**Task requirements:**
Pull out every line of the listing below where "constructor" appears.

---

Lemma parse_shards_ok n infos vs r : parse_shards n infos vs = Some r →
  Forall (shard_wf n) infos → NoDup (shard_id <$> infos) →
  Forall (shard_wf n) r ∧ NoDup (shard_id <$> r) ∧ len r = len infos + len vs.
Proof.
  revert infos. induction vs as [|v vs IH]; intros infos Hp Hwf Hnd; cbn [parse_shards] in Hp.
  - injection Hp as <-. autorewrite with psky. split_and!; [done|done|lia].
  - destruct (parse_shard n infos v) as [s|] eqn:Hs; cbn [mbind option_bind] in Hp; [|done].
    apply parse_shard_ok in Hs as [Hs Hnew]. apply IH in Hp as (? & ? & Hl).
    + split_and!; [done|done|]. autorewrite with psky in *. lia.
    + apply Forall_app. split; [done|by constructor].
    + rewrite fmap_app. apply NoDup_app. split_and!; [done| |apply NoDup_singleton].
      intros x Hx. cbn. rewrite list_elem_of_singleton. by intros ->.
Qed.

#[export] Instance shard_le_total : Total shard_le.
Proof. intros a b. unfold shard_le. lia. Qed.

Lemma parse_info_wf v info : parse_info v = Some info → info_wf info.
Proof.
  unfold parse_info. intros Hp.
  destruct (get_str "version" v) as [ver|]; cbn [mbind option_bind] in Hp; [|done].
  destruct (_ || _); [done|].
  destruct (get_u64 "numShards" v) as [n|] eqn:Hn; cbn [mbind option_bind] in Hp; [|done].
  destruct (n =? 0) eqn:H0; [done|].
  destruct (_ ≫= as_object) as [db|]; cbn [mbind option_bind] in Hp; [|done].
  destruct (optional_u64 _) as [nm|]; cbn [mbind option_bind] in Hp; [|done].
  destruct (parse_peer _) as [pe|]; cbn [mbind option_bind] in Hp; [|done].
  apply get_u64_range in Hn. boolify. assert (0 < n) as Hpos by (unfold is_u64 in *; lia).
  destruct (json_get "shardInfos" v) as [sv|]; cbn [mbind option_bind] in Hp.
  - destruct (as_array sv) as [shards|]; cbn [mbind option_bind] in Hp; [|done].
    destruct (256 <? len shards) eqn:Hl; [done|].
    destruct (parse_shards n [] shards) as [infos|] eqn:Hs; cbn [mbind option_bind] in Hp; [|done].
    injection Hp as <-. boolify.
    apply parse_shards_ok in Hs as (Hwf & Hnd & Hlen); [|constructor|constructor].
    pose proof (merge_sort_Permutation shard_le infos) as Hperm.
    unfold info_wf. cbn [num_shards shard_infos]. split_and!; [done| | | |].
    + by rewrite Hperm.
    + by rewrite Hperm.
    + apply Sorted_merge_sort, _.
    + unfold len in *. rewrite Hperm. simpl in Hlen. lia.
  - injection Hp as <-. unfold info_wf. cbn [num_shards shard_infos]. split_and!; [done|constructor..|done].
Qed.

(** ** Freshness *)

(** Every shard from 0 to [num_shards] is reported once, has blocks and is
    within the delay. *)
Definition shards_fresh (info : NodeInfo) (delay : Z) : Prop :=
  NoDup (shard_id <$> shard_infos info) ∧
  ∀ i, 0 ≤ i ≤ num_shards info →
    ∃ s, s ∈ shard_infos info ∧ shard_id s = i ∧ 0 < max_height s ∧ block_delay_seconds s ≤ delay.

Lemma existsb_false_forall {A} (f : A → bool) l x : existsb f l = false → x ∈ l → f x = false.
Proof.
  intros He Hx. destruct (f x) eqn:Hf; [|done]. exfalso.
  rewrite <-not_true_iff_false, existsb_exists in He. apply He. exists x. by rewrite <-list_elem_of_In.
Qed.

(** Distinct identifiers that fill a range cover it. *)
Lemma pigeonhole (ids : list Z) n : 0 ≤ n → NoDup ids → (∀ i, i ∈ ids → 0 ≤ i ≤ n) → len ids = n + 1 →
  ∀ i, 0 ≤ i ≤ n → i ∈ ids.
Proof.
  intros Hn Hnd Hr Hl i Hi.
  assert (ids ⊆+ seqZ 0 (n + 1)) as Hsub.
  { apply NoDup_submseteq; [done|]. intros j Hj. apply elem_of_seqZ. specialize (Hr j Hj). lia. }
  assert (ids ≡ₚ seqZ 0 (n + 1)) as Hp.
  { apply submseteq_length_Permutation; [done|]. rewrite length_seqZ. unfold len in Hl. lia. }
  rewrite Hp. apply elem_of_seqZ. lia.
Qed.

---

**Your solution:**
    + apply Forall_app. split; [done|by constructor].
    apply parse_shards_ok in Hs as (Hwf & Hnd & Hlen); [|constructor|constructor].
  - injection Hp as <-. unfold info_wf. cbn [num_shards shard_infos]. split_and!; [done|constructor..|done].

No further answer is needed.